Distinctive features of seagrasses include:

  • seagrasses have flowers, fruits and seeds
  • seagrasses have separate roots, leaves and stems that spread out under soft sandy sediment
  • seagrasses have a network of veins (a vascular system) to moves nutrients and gases around the plant
  • seagrasses are highly productive (i.e. photosynthesis), requiring clear, usually shallow water to enable adequate exposure to sunlight.
Dugong Grass

Dugong grass

Seagrass beds are important systems that stabilise sediments and provide nursery habitat for prawn and fish species.

Seagrasses also form the basis of many food chains. Seagrass beds support seaweed, sponges, hydroids and eggs of many other animals which attach to the seagrass. Seagrasses are also food for marine species such as dugong and turtles.

Seagrass distribution is influenced by water quality, sediment type, turbidity and tides. In the Broadwater, there are a number of seagrass beds that vary in distribution, mainly due to the stress from increased sand and water movement and turbidity changes.

Recent studies have shown that seagrass distribution in the Broadwater is declining.

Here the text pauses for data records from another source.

Lemma check_evidence_ext s s' vc e :
  st_ValidatorSet s = st_ValidatorSet s' → check_evidence s vc e = check_evidence s' vc e.
Proof.
  intros E. unfold check_evidence, validateCheckpointCertificateLocked, commitQuorumLocked.
  rewrite E, (isValidator_ext _ _ E).
  by destruct (vc_Prepared vc) as [c|]; rewrite ?(validatePreparedCertificate_ext _ _ c E).
Qed.

Lemma check_evidence_any s vc e e' : check_evidence s vc e = None → check_evidence s vc e' = None.
Proof. unfold check_evidence. by repeat case_match. Qed.

Lemma vc_vote_ext s s' view node vc :
  st_ValidatorSet s = st_ValidatorSet s' → st_InitialLeaderID s = st_InitialLeaderID s' →
  vc_vote_ok s view node vc → vc_vote_ok s' view node vc.
Proof.
  intros E1 E2 []. constructor; auto.
  - by rewrite <- (isValidator_ext _ _ E1).
  - by rewrite <- (leaderForView_ext _ _ _ E1 E2).
  - intros e. by rewrite <- (check_evidence_ext _ _ _ _ E1).
Qed.

Lemma vcs_ok_sub s s' :
  static s' = static s → st_ViewChangeVotes s' ⊆ st_ViewChangeVotes s → vcs_ok s → vcs_ok s'.
Proof.
  unfold static. intros E Hsub V view m node vc Hm Hvc. simplify_eq/=.
  eapply vc_vote_ext; [symmetry; done..|]. eapply V; [by eapply lookup_weaken|done].
Qed.

Lemma vcs_ok_acceptViewChange msg s s' r :
  vcs_ok s → acceptViewChangeLocked msg s = Some (s', r) → vcs_ok s'.
Proof.
  intros V. unfold acceptViewChangeLocked. repeat (case_if; [by intros [= <- _]|]).
  destruct (leaderForViewLocked s (vc_NewView msg)) as [l|] eqn:Hl; [|done].
  cbn [mbind option_bind]. case_if; [by intros [= <- _]|].
  destruct (check_evidence s msg _) eqn:He; [by intros [= <- _]|].
  destruct (inner _ _ !! vc_NodeID msg) as [old|].
  { case_if; by intros [= <- _]. }
  cbv zeta. intros H%some_pair_fst. rewrite <- H. bool_props. clear H.
  intros view m node vc Hm Hvc.
  apply (vc_vote_ext s); [done|done|].
  change (st_ViewChangeVotes _) with (<[vc_NewView msg :=
    <[vc_NodeID msg := msg]> (inner (st_ViewChangeVotes s) (vc_NewView msg))]>
      (st_ViewChangeVotes s)) in Hm.
  apply lookup_insert_Some in Hm as [[<- <-]|[? Hm]]; [|by eapply V].
  apply lookup_insert_Some in Hvc as [[<- <-]|[? Hvc]].
  - constructor; auto; [congruence|]. intros e. by eapply check_evidence_any.
  - unfold inner in Hvc. destruct (st_ViewChangeVotes s !! _) eqn:E; [|done]. by eapply V.
Qed.

Lemma votes_drop_views view s :
  st_ViewChangeVotes (drop_views view s) ⊆ st_ViewChangeVotes s.
Proof. apply map_keep_sub. Qed.

Lemma votes_AcceptCheckpoint now msg s :
  st_ViewChangeVotes (AcceptCheckpoint now msg s).1 ⊆ st_ViewChangeVotes s.
Proof.
  unfold AcceptCheckpoint. do 3 (case_if; [done|]).
  set (s1 := set_CheckpointVotes _ s). change (st_ViewChangeVotes s) with (st_ViewChangeVotes s1).
  case_if; [done|]. case_if; [done|]. cbn [fst]. clearbody s1.
  rewrite (frames st_ViewChangeVotes). case_if; [|done].
  unfold pruneStableLocked. cbv zeta. etrans; [apply votes_drop_views|].
  by rewrite !(frames st_ViewChangeVotes).
Qed.

Lemma votes_AcceptNewView now msg s s' r :
  AcceptNewView now msg s = Some (s', r) → st_ViewChangeVotes s' ⊆ st_ViewChangeVotes s.
Proof.
  intros H. destruct r as [[b has] [e|]].
  { by apply AcceptNewView_rejected in H as ->. }
  apply AcceptNewView_ok in H as [F [[_ ->]|[Hfw H]]]; [by rewrite (frames st_ViewChangeVotes)|].
  set (s0 := set_AcceptedNewViews _ s) in *.
  change (st_ViewChangeVotes s) with (st_ViewChangeVotes s0). clearbody s0.
  assert (st_ViewChangeVotes (enter_view now msg s0) ⊆ st_ViewChangeVotes s0) as Hsub
    by apply map_keep_sub.
  destruct H as [(_ & -> & _)|(cert & b' & _ & _ & -> & _)]; [done|].
  unfold adopt. by rewrite !(frames st_ViewChangeVotes).
Qed.

Lemma vcs_ok_step o s s' : vcs_ok s → step o s = Some s' → vcs_ok s'.
Proof.
  intros V H. destruct (forward_step _ _ _ H) as (E & _).
  destruct (is_quiet o) eqn:Hq.
  { apply (vcs_ok_sub s); [done| |done].
    apply (quiet_step _ _ _ Hq), quiet_view_changes in H. by rewrite H. }
  destruct o; try discriminate Hq; cbn [step] in H.
  - apply fmap_Some in H as ([s1 r] & H & ->). by eapply vcs_ok_acceptViewChange.
  - apply fmap_Some in H as ([s1 r] & H & ->).
    apply (vcs_ok_sub s); [done|by eapply votes_AcceptNewView|done].
  - apply (vcs_ok_sub s); [done| |done].
    apply OnNewView_cases in H as [[r H]|[_ [->|[_ ->]]]]; [by eapply votes_AcceptNewView|done|by rewrite !(frames st_ViewChangeVotes)].
  - injection H as <-. apply (vcs_ok_sub s); [done|by apply votes_AcceptCheckpoint|done].
Qed.

Lemma vcs_ok_reach ok node shard leader validators now s :
  reach ok (NewState node shard leader validators now) s → vcs_ok s.
Proof.
  induction 1 as [|s o s' _ IH _ H]; [|by eapply vcs_ok_step].
  intros view m n vc Hm. destruct (lookup_empty_Some _ _ Hm).
Qed.

(** ** The primary's proposal is accepted *)

(** On votes that passed the replica's own checks the validation loop follows
    the selection loop. *)
Lemma check_view_changes_select s msg vcs : ∀ seen acc r,
  select_prepared vcs acc = Some r →
  NoDup (vc_NodeID <$> vcs) →
  (∀ vc, vc ∈ vcs → vc_NodeID vc ∉ seen) →
  (∀ vc, vc ∈ vcs → vc_vote_ok s (nv_View msg) (vc_NodeID vc) vc ∧ vc_LeaderID vc = nv_LeaderID msg) →
  check_view_changes s msg seen acc vcs = inr r.
Proof.
  induction vcs as [|vc vcs IH]; intros seen acc r Hsel Hnd Hseen Hok; [by simplify_eq/=|].
  destruct (Hok vc) as [[_ Hv Hw Hl He] Hld]; [left|]. apply NoDup_cons in Hnd as [Hnin Hnd].
  simpl. rewrite (bool_decide_eq_false_2 (vc_NodeID vc ∈ seen)) by (apply Hseen; left).
  rewrite (bool_decide_eq_true_2 (vc_NewView vc = _)), (bool_decide_eq_true_2 (vc_LeaderID vc = _))
    by done.
  rewrite Hv, He. simpl in Hsel |- *.
  assert (∀ acc', select_prepared vcs acc' = Some r →
    check_view_changes s msg ({[vc_NodeID vc]} ∪ seen) acc' vcs = inr r) as next.
  { intros acc' Hsel'. apply IH; [done|done| |set_solver].
    intros vc' Hin. rewrite elem_of_union, elem_of_singleton. intros [E|E].
    - apply Hnin. rewrite <- E. by apply list_elem_of_fmap_2.
    - by apply (Hseen vc'); [right|]. }
  destruct (vc_Prepared vc) as [cert|] eqn:Hc; [|by apply next].
  destruct (check_evidence_facts _ _ _ _ (He "") Hc) as (b & Hb & _). rewrite Hb in *.
  case_if; [by apply next|]. case_if; [done|by apply next].
Qed.

Lemma select_prepared_from vcs : ∀ acc r, select_prepared vcs acc = Some r →
  r = acc ∨ ∃ vc, vc ∈ vcs ∧ vc_Prepared vc = Some r.1.
Proof.
  induction vcs as [|vc vcs IH]; intros acc r H; simpl in H; [left; congruence|].
  destruct (vc_Prepared vc) as [cert|] eqn:Hc; [|destruct (IH _ _ H) as [?|(vc' & ? & ?)];
    [by left|right; exists vc'; by split; [right|]]].
  repeat case_if; try done; destruct (IH _ _ H) as [->|(vc' & ? & ?)];
    first [by left|by right; exists vc; split; [left|]|by right; exists vc'; split; [right|]].
Qed.

(** The facts about the votes that go into a proposal. *)
Lemma proposal_votes s view vc :
  vcs_ok s → vc ∈ sorted_votes (inner (st_ViewChangeVotes s) view) →
  vc_vote_ok s view (vc_NodeID vc) vc.
Proof.
  intros V [n Hn]%elem_of_sorted_votes. unfold inner in Hn.
  destruct (st_ViewChangeVotes s !! view) as [m|] eqn:E; [|done].
  pose proof (V _ _ _ _ E Hn) as W. by rewrite (vv_node _ _ _ _ W).
Qed.
(** ** View changes *)

(** C25: the NEW-VIEW a primary builds from the view changes it collected is
    accepted by every replica of the shard that is not past that view. *)
Theorem BuildNewView_accepted (ok : op → Prop) node shard leader validators now
    (s s2 : State) newView height (nv : NewView) :
  reach ok (NewState node shard leader validators now) s →
  BuildNewView newView height s = Some (nv, None) →
  st_ValidatorSet s2 = st_ValidatorSet s → st_InitialLeaderID s2 = st_InitialLeaderID s →
  st_ViewID s2 <= newView →
  validateNewViewLocked s2 nv = Some None.
Proof. intros R. apply BuildNewView_validates. by eapply vcs_ok_reach. Qed.

Lemma BuildNewView_accepted_witness :
  validateNewViewLocked (Demo.prepared_state "n2") Demo.new_view = Some None.
Proof.
  apply (BuildNewView_accepted (op_ok Demo.univ) "n1" "shard0" "n0" Demo.validators 0
    Demo.next_leader _ 1 1).
  - apply Demo.next_leader_reach. vm_compute. reflexivity.
  - assert (snd <$> BuildNewView 1 1 Demo.next_leader = Some None) as H
      by (vm_compute; reflexivity).
    unfold Demo.new_view. destruct (BuildNewView 1 1 Demo.next_leader) as [[nv e]|]; [|done].
    by injection H as ->.
  - vm_compute. reflexivity.
  - vm_compute. reflexivity.
  - vm_compute. discriminate.
Defined.

(** C24: entering a view. An accepted NEW-VIEW for a later view rests on view
    changes of a quorum of distinct validators; no vote survives it; and if any
    of the view changes carries a prepared certificate, the replica adopts a
    certificate none of them exceeds or contradicts at the same view and height,
    with the certified block locked for its slot. *)
Theorem new_view_adopts_highest now (msg : NewView) (s s' : State) b has :
  AcceptNewView now msg s = Some (s', (b, has, None)) → st_ViewID s < nv_View msg →
  st_ViewID s' = nv_View msg ∧ st_PrepareVotes s' = ∅ ∧ st_CommitVotes s' = ∅ ∧
  st_EarlyPrepareVotes s' = ∅ ∧ st_EarlyCommitVotes s' = ∅ ∧
  NoDup (vc_NodeID <$> nv_ViewChanges msg) ∧
  (commitQuorumLocked s <= Z.of_nat (length (nv_ViewChanges msg)))%Z ∧
  ((has = false ∧ st_LockedBlocks s' = ∅ ∧ st_PreparedByHeight s' = ∅ ∧
    ∀ vc, vc ∈ nv_ViewChanges msg → vc_Prepared vc = None) ∨
   (has = true ∧ ∃ sel, st_PreparedByHeight s' = {[pc_Height sel := sel]} ∧
      st_PrePrepareBySlot s' = {[slotKey (nv_View msg) (pc_Sequence sel) := BlockHash b]} ∧
      st_LockedBlocks s' = {[BlockHash b := b]} ∧
      BlockHash b = pc_BlockHash sel ∧ Hash b = pc_BlockHash sel ∧ backed s sel ∧
      ∀ vc c, vc ∈ nv_ViewChanges msg → vc_Prepared vc = Some c → cert_le c sel)).
Proof.
  intros H Hfw. apply AcceptNewView_ok in H as [F [[? _]|[_ H]]]; [lia|]. cbv zeta in H.
  set (s0 := set_AcceptedNewViews _ s) in *. clearbody s0.
  assert (∀ cert b v s1, st_ViewID (adopt cert b v s1) = st_ViewID s1 ∧
    st_PrepareVotes (adopt cert b v s1) = st_PrepareVotes s1 ∧
    st_CommitVotes (adopt cert b v s1) = st_CommitVotes s1 ∧
    st_EarlyPrepareVotes (adopt cert b v s1) = st_EarlyPrepareVotes s1 ∧
    st_EarlyCommitVotes (adopt cert b v s1) = st_EarlyCommitVotes s1) as HA by done.
  destruct H as [(E1 & -> & ->)|(cert & b' & E1 & E2 & -> & -> & ->)].
  - split_and!; try done; [apply F|apply F|]. left. split_and!; try done.
    destruct (nf_selected _ _ F) as [(_ & _ & ?)|(sel & ? & ? & ? & ? & ? & _)]; [done|congruence].
  - destruct (HA cert b' (nv_View msg) (enter_view now msg s0)) as (-> & -> & -> & -> & ->).
    split_and!; try done; [apply F|apply F|]. right. split; [done|]. exists cert.
    destruct (nf_selected _ _ F) as [(? & _)|(sel & b0 & high & hb & vc & S1 & S2 & Hin & Hp & Hpb
      & (V & B1 & B2 & B3) & I1 & I2 & I3 & I4 & I5 & I6 & M)]; [congruence|].
    assert (sel = cert ∧ b0 = b') as [-> ->] by (split; congruence).
    split_and!; try done. exists (pc_Prepares high). rewrite I1, I2, I3, I4. by destruct high.
Qed.

Lemma new_view_adopts_highest_witness :
  Demo.entered.2 = ((Demo.block1, true), None) ∧ st_ViewID Demo.entered.1 = 1.
Proof.
  assert (Demo.entered.2 = ((Demo.block1, true), None)) as E by (vm_compute; reflexivity).
  split; [exact E|].
  assert (defined Demo.entering = true) as D by (vm_compute; reflexivity).
  pose proof (defined_default (Demo.replica "n2", ((zero_block, false), Some "panic")) _ D) as X.
  fold Demo.entered in X. rewrite (pair_eta_snd _ _ E) in X.
  apply (new_view_adopts_highest 9 Demo.new_view (Demo.prepared_state "n2")
    Demo.entered.1 Demo.block1 true X).
  vm_compute. reflexivity.
Defined.

(** the VIEW-CHANGE a replica sends does not depend on the order in which Go
    iterates over the prepared certificates, and it reports the certificate that
    is greatest in (view, height) among those up to the given height. *)
Theorem BuildViewChange_deterministic (univ : Block → Prop) node shard leader validators now
    (s : State) (order : list (N * PreparedCertificate)) newView height :
  (∀ b1 b2, univ b1 → univ b2 → Hash b1 = Hash b2 → Height b1 = Height b2) →
  reach (op_ok univ) (NewState node shard leader validators now) s →
  order ≡ₚ map_to_list (st_PreparedByHeight s) →
  BuildViewChange order newView height s =
    BuildViewChange (map_to_list (st_PreparedByHeight s)) newView height s ∧
  chosen_from s height order (choose_prepared s order height).
Proof.
  intros Hu R Hp.
  destruct (choose_prepared_order univ s order height) as [H1 H2];
    [by eapply wf_reach, R; [|apply wf_NewState]|done|].
  split; [|done]. unfold BuildViewChange. by rewrite H2.
Qed.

An estimated 304 hectares of seagrass was mapped in the Broadwater in 1997, however these meadows are declining. Increases in pollution and sediments in the water column can lead to the decline of seagrasses as they can smother the seagrass beds and block out light which is essential for photosynthesis.

The main two species of seagrass found in the Broadwater are eel grass and dugong grass.